Le grand thème de cette pièce est l’intelligence artificielle. Catherine-Anne a fait des recherches hallucinantes sur le sujet; sa bibliographie pour cette œuvre est fort impressionnante. Je vais interpréter l’un des trois réfugiés, celui qui vient d’Amérique latine. Je devrai avoir un niveau de langage approprié au personnage, d’où l’importance de trouver la ligne juste pour que nous n’ayons pas besoin de mettre des sous-titres.
Quel est ton rapport au théâtre?
J’ai commencé à faire du théâtre au secondaire, quand j’habitais à Toronto.
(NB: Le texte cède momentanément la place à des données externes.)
(** * PokemonMinigame: the game engine of [src/App.tsx]

    A shallow embedding of the quiz engine: the sampler, the four round
    generators, the answer validators, the React state cells and the event
    handlers and timers that drive them, followed by the properties the
    specification states about them.

    Conventions.
    - A JS [number] that holds an integer (ids, stats, scores) is a [Z].
    - A JS [string] is a [string], read as its UTF-8 bytes: an ASCII
      character is one byte below 128 and every other character is made of
      bytes from 128 up.  [Array<T>] is [list T]; [Set<string>] is
      [gset string]; a nullable cell is an [option].
    - [Math.random()] is the only source of nondeterminism.  It is modelled
      by a stream of draws threaded through the [Rand] state monad, so every
      statement quantified over the stream holds for every outcome of the
      random choices.
    - A React handler reads the cells of the render it was created in and
      queues updates; the next render sees the updates applied in order.  A
      handler is therefore a function from the rendered state to the next
      state. *)

From stdpp Require Import base numbers option list strings gmap.
From Stdlib Require Import Ascii ZArith Lia.

Open Scope Z_scope.
(** * Fishery catch dashboard: generator, filter and aggregation

    A shallow embedding of [streamlit_app.py].  The script builds a table
    of synthetic catch records, narrows it to a date interval and a set of
    sites, and shows grouped sums of the catch weight.

    Conventions of the embedding:
    - a [datetime.date] is its proleptic Gregorian ordinal
      ([date.toordinal()]), a [Z]; comparing dates is comparing ordinals;
    - [Catch_Weight_kg] is a number with two decimals (the generator rounds
      with [.round(2)]); it is held as an integer count of hundredths of a
      kilogram, and [Series_sum] and [Series_mean] are exact.  The code
      adds and divides in binary64, so what is proved of these sums are
      bounds and inequalities, which rounding keeps; equalities between
      sums added in different orders are stated for the arithmetic they
      hold in, beside the binary64 sums where they fail;
    - a DataFrame is the list of its rows in index order; a Series is the
      list of its values;
    - numpy's global random state is threaded explicitly through a small
      state monad. *)

From Stdlib Require Import ZArith List String Ascii Bool Lia.
From Stdlib Require Import Permutation Sorted QArith PrimFloat.
Import ListNotations.

Local Open Scope string_scope.
Local Open Scope list_scope.
Local Open Scope Z_scope.

(** ** Dates *)

Definition date := Z.

(** [datetime._is_leap], [_days_before_year], [_days_before_month] and
    [_ymd2ord] of the Python standard library. *)
Definition is_leap (y : Z) : bool :=
  (y mod 4 =? 0) && (negb (y mod 100 =? 0) || (y mod 400 =? 0)).

Definition days_before_year (y : Z) : Z :=
  let p := y - 1 in p * 365 + p / 4 - p / 100 + p / 400.

Definition DAYS_BEFORE_MONTH : list Z :=
  [0; 31; 59; 90; 120; 151; 181; 212; 243; 273; 304; 334].

Definition days_before_month (y m : Z) : Z :=
  nth (Z.to_nat (m - 1)) DAYS_BEFORE_MONTH 0
  + (if (2 <? m) && is_leap y then 1 else 0).

Definition ymd2ord (y m d : Z) : date :=
  days_before_year y + days_before_month y m + d.

(** [date + timedelta(days=k)] *)
Definition add_days (d : date) (k : Z) : date := d + k.

(** ** Catch records and tables *)

Record CatchRecord := mkRecord {
  Date : date;
  Site : string;
  Species : string;
  Catch_Weight_kg : Z;   (* hundredths of a kilogram *)
  Gear_Type : string
}.

Definition DataFrame := list CatchRecord.

(** [pd.DataFrame(data)] for the five columns of the script: row [i] holds
    the [i]-th value of every column.  (pandas raises when the columns
    differ in length; the generator always passes equal lengths.) *)
Fixpoint make_frame (dates : list date) (sites species : list string)
         (weights : list Z) (gear : list string) : DataFrame :=
  match dates, sites, species, weights, gear with
  | d :: dates', s :: sites', sp :: species', w :: weights', g :: gear' =>
      mkRecord d s sp w g :: make_frame dates' sites' species' weights' gear'
  | _, _, _, _, _ => []
  end.
(** The two guards of [connect]: while the connection is open, or while
    the flag [isConnecting] is set, [connect(callbacks2)] builds no socket,
    schedules nothing and invokes no callback: it merges [callbacks2] into
    the registration and changes nothing else, and calling it again
    changes nothing more. *)
Theorem connect_merges_when_open_or_connecting :
  ∀ (w : World) (callbacks2 : Callbacks),
    isConnected w = true ∨ isConnecting (svc w) = true →
    connect callbacks2 w
    = with_svc (set_callbacks (merge (callbacks (svc w)) callbacks2)) w
    ∧ sockets (connect callbacks2 w) = sockets w
    ∧ timers (connect callbacks2 w) = timers w
    ∧ trace (connect callbacks2 w) = trace w
    ∧ ws (svc (connect callbacks2 w)) = ws (svc w)
    ∧ connect callbacks2 (connect callbacks2 w) = connect callbacks2 w.
Proof.
  intros w cbs2 Hguard.
  assert (Hc : ∀ v, (isConnected v = true ∨ isConnecting (svc v) = true) →
                    connect cbs2 v
                    = with_svc (set_callbacks (merge (callbacks (svc v)) cbs2)) v).
  { intros v [Ho | Hi]; unfold connect, updateCallbacks.
    - by rewrite Ho.
    - rewrite Hi. by destruct (isConnected v). }
  rewrite (Hc w Hguard). repeat split.
  rewrite Hc.
  - unfold with_svc, set_callbacks. simpl. by rewrite merge_twice.
  - destruct Hguard as [Ho | Hi]; [left | right]; done.
Qed.

Lemma connect_merges_when_open_or_connecting_witness :
  (isConnected (after [Connect pageCallbacks; SockOpen 0]) = true
   ∧ sockets (connect {[ "onError" := HFn 9 ]}
                (after [Connect pageCallbacks; SockOpen 0])) = [OPEN]
   ∧ trace (connect {[ "onError" := HFn 9 ]}
              (after [Connect pageCallbacks; SockOpen 0]))
     = [Invoke "onConnect" 2 []])
  ∧ (isConnecting (svc (after [Connect pageCallbacks])) = true
     ∧ sockets (connect {[ "onError" := HFn 9 ]}
                  (after [Connect pageCallbacks])) = [CONNECTING]
     ∧ callbacks (svc (connect {[ "onError" := HFn 9 ]}
                         (after [Connect pageCallbacks]))) !! "onError"
       = Some (HFn 9)
     ∧ callbacks (svc (connect {[ "onError" := HFn 9 ]}
                         (after [Connect pageCallbacks]))) !! "onConnect"
       = Some (HFn 2)).
Proof.
  split.
  - split; [reflexivity |].
    destruct (connect_merges_when_open_or_connecting
                (after [Connect pageCallbacks; SockOpen 0])
                {[ "onError" := HFn 9 ]} (or_introl eq_refl))
      as (_ & Hs & _ & Ht & _).
    split; [rewrite Hs; reflexivity | rewrite Ht; reflexivity].
  - split; [reflexivity |].
    destruct (connect_merges_when_open_or_connecting
                (after [Connect pageCallbacks])
                {[ "onError" := HFn 9 ]} (or_intror eq_refl))
      as (Hc & Hs & _).
    split; [rewrite Hs; reflexivity |].
    rewrite Hc. split; vm_compute; reflexivity.
Defined.
(** The same wide ranges for every customer and for women only. *)
Definition adults : Session :=
  mkSession None (Some (20, 60)) (Some (50, 7000)) None.
Definition adults_out : Output :=
  mkOutput 20 52 (20, 60) 0 7000 (50, 7000) [alice; bob; erin]
    (Fin (7400 # 3)) (Fin (7400 # 1)) (Fin (25 # 1)) (600 # 10).
Definition women : Session :=
  mkSession (Some Female) (Some (20, 60)) (Some (50, 7000)) None.
Definition women_out : Output :=
  mkOutput 25 52 (20, 60) 0 7000 (50, 7000) [alice; erin]
    (Fin (400 # 2)) (Fin (400 # 1)) (Fin (77 # 2)) (600 # 10).

(** An age range above the oldest customer of [sample]. *)
Definition seniors : Session := mkSession None (Some (53, 60)) None None.
Definition seniors_out : Output :=
  mkOutput 20 52 (53, 60) 0 7000 (0, 7000) []
    NaN (Fin (0 # 1)) NaN (600 # 10).

(** A larger entry in the number field, on the table of two customers. *)
Definition forecast : Session := mkSession None None None (Some (25 # 1)).
Definition forecast_out : Output :=
  mkOutput 20 40 (20, 30) 0 100 (0, 100) [frank]
    (Fin (0 # 1)) (Fin (0 # 1)) (Fin (20 # 1)) (300 # 10).

(** * Properties *)

(** ** Format specifications *)

Example format_2f_grouping :
  format_2f true (Fin (1234567 # 1)) = "1,234,567.00"%string.
Proof. reflexivity. Qed.
Lemma keeps_Annotation_to_dict (b : loc) (self : loc) :
  keeps b (Annotation_to_dict_h self) (above b).
Proof.
  unfold Annotation_to_dict_h.
  eapply keeps_bind; [apply keeps_load|]. intros o _.
  eapply keeps_bind.
  { instantiate (1 := any). destruct o; try apply keeps_raise.
    apply keeps_ret. exact I. }
  intros cls _.
  eapply keeps_bind; [apply keeps_getattr|]. intros uid _.
  eapply keeps_bind; [apply keeps_getattr|]. intros label _.
  eapply keeps_bind.
  { eapply keeps_bind; [apply keeps_getattr|]. intros v _. apply keeps_deref. }
  intros attrs_ref _.
  eapply keeps_bind; [apply keeps_list_items|]. intros attrs _.
  eapply keeps_bind; [apply keeps_each, keeps_attr_to_dict|]. intros dicts _.
  eapply keeps_bind; [apply keeps_alloc|]. intros attrs_list _.
  eapply keeps_bind; [apply keeps_getattr|]. intros metadata _.
  apply keeps_alloc.
Qed.

Lemma keeps_Segment_to_dict (b : loc) (self : loc) :
  keeps b (Segment_to_dict_h self) any.
Proof.
  unfold Segment_to_dict_h.
  eapply keeps_bind; [apply keeps_Annotation_to_dict|]. intros data Hdata.
  eapply keeps_bind.
  { eapply keeps_bind; [apply keeps_getattr|]. intros v _. apply keeps_deref. }
  intros spans_ref _.
  eapply keeps_bind; [apply keeps_list_items|]. intros items _.
  eapply keeps_bind.
  { apply keeps_each. intros s. apply keeps_item_call. }
  intros spans _.
  eapply keeps_bind; [apply keeps_alloc|]. intros spans_list _.
  eapply keeps_bind; [apply keeps_getattr|]. intros text _.
  eapply keeps_bind; [apply keeps_dict_setitem; exact Hdata|]. intros _ _.
  eapply keeps_bind; [apply keeps_dict_setitem; exact Hdata|]. intros _ _.
  apply keeps_ret. exact I.
Qed.

Lemma keeps_Relation_to_dict (b : loc) (self : loc) :
  keeps b (Relation_to_dict_h self) any.
Proof.
  unfold Relation_to_dict_h.
  eapply keeps_bind; [apply keeps_Annotation_to_dict|]. intros data Hdata.
  eapply keeps_bind; [apply keeps_getattr|]. intros source_id _.
  eapply keeps_bind; [apply keeps_getattr|]. intros target_id _.
  eapply keeps_bind; [apply keeps_dict_setitem; exact Hdata|]. intros _ _.
  eapply keeps_bind; [apply keeps_dict_setitem; exact Hdata|]. intros _ _.
  apply keeps_ret. exact I.
Qed.

Lemma keeps_TextDocument_text (b : loc) (doc : loc) :
  keeps b (TextDocument_text_h doc) any.
Proof.
  unfold TextDocument_text_h.
  eapply keeps_bind.
  { eapply keeps_bind; [apply keeps_getattr|]. intros v _. apply keeps_deref. }
  intros raw _.
  eapply keeps_bind; [apply keeps_getattr|]. intros v _. apply keeps_item_str.
Qed.

Lemma keeps_get_snippet (b : loc) (self doc : loc) (n : Z) :
  keeps b (get_snippet_h self doc n) any.
Proof.
  unfold get_snippet_h.
  eapply keeps_bind.
  { eapply keeps_bind; [apply keeps_getattr|]. intros v _. apply keeps_deref. }
  intros spans_ref _.
  eapply keeps_bind.
  { eapply keeps_bind.
    - unfold normalize_spans_h.
      eapply keeps_bind; [apply keeps_list_items|]. intros items _.
      apply keeps_alloc.
    - intros l _. apply keeps_list_items. }
  intros spans_normalized _.
  eapply keeps_bind.
  { apply keeps_each. intros s.
    eapply keeps_bind; [apply keeps_item_getattr|]. intros v _.
    apply keeps_item_int. }
  intros starts _.
  eapply keeps_bind; [apply keeps_lift; intros; exact I|]. intros start _.
  eapply keeps_bind.
  { apply keeps_each. intros s.
    eapply keeps_bind; [apply keeps_item_getattr|]. intros v _.
    apply keeps_item_int. }
  intros ends _.
  eapply keeps_bind; [apply keeps_lift; intros; exact I|]. intros end_ _.
  eapply keeps_bind; [apply keeps_TextDocument_text|]. intros t1 _.
  eapply keeps_bind; [apply keeps_TextDocument_text|]. intros t2 _.
  apply keeps_ret. exact I.
Qed.

Lemma keeps_to_dict (b : loc) (self : loc) : keeps b (to_dict_h self) any.
Proof.
  unfold to_dict_h. eapply keeps_bind; [apply keeps_load|].
  intros [items|entries|cls fields] _; try apply keeps_raise.
  destruct (fields !! "to_dict"); [apply keeps_raise|].
  repeat (destruct (decide _); [first
    [ apply keeps_Segment_to_dict | apply keeps_Relation_to_dict ]|]).
  apply keeps_raise.
Qed.

Lemma keeps_get_snippet_method (b : loc) (self doc : loc) (n : Z) :
  keeps b (get_snippet_method self doc n) any.
Proof.
  unfold get_snippet_method. eapply keeps_bind; [apply keeps_load|].
  intros [items|entries|cls fields] _; try apply keeps_raise.
  destruct (fields !! "get_snippet"); [apply keeps_raise|].
  repeat (destruct (decide _); [first
    [ apply keeps_get_snippet | apply keeps_raise ]|]).
  apply keeps_raise.
Qed.

Lemma writes_only_list_append (w : loc) (v : pyitem) :
  writes_only w (list_append w v).
Proof.
  intros h l Hl. unfold list_append, load, mbind, Prog_bind.
  destruct (objs h !! w) as [[items|entries|cls fields]|]; cbn;
    try reflexivity.
  apply lookup_insert_ne. congruence.
Qed.

Lemma writes_only_dict_setitem (w : loc) (key : string) (v : pyitem) :
  writes_only w (dict_setitem w key v).
Proof.
  intros h l Hl. unfold dict_setitem, load, mbind, Prog_bind.
  destruct (objs h !! w) as [[items|entries|cls fields]|]; cbn;
    try reflexivity.
  apply lookup_insert_ne. congruence.
Qed.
J’allais à la même école que Mani Soleymanlou, qui était une année plus vieux que moi. Je l’ai vu sur scène. Ce qu’il faisait avait l’air tellement le fun que j’ai eu envie de faire comme lui. Ç’a été ma porte d’entrée dans ce métier. J’ai ensuite étudié à Ottawa, puis à l’École nationale de théâtre.
Tu ne rêvais donc pas de ce métier pendant ton enfance...
Non, pas du tout. C’est vraiment arrivé sur le tard. Comme tout enfant d’immigrant, j’avais la pression de mes parents de choisir un métier qui offre de la stabilité, comme médecin ou avocat. Je m’enlignais pour ça, mais j’ai découvert la pièce À toi, pour toujours, ta Marie-Lou, de Michel Tremblay, dans laquelle j’ai joué le rôle de Léopold. C’était un personnage complexe à jouer, et c’est vraiment venu me confirmer encore plus fort que je voulais faire ce métier.
As-tu eu à convaincre tes parents de te laisser faire ce métier?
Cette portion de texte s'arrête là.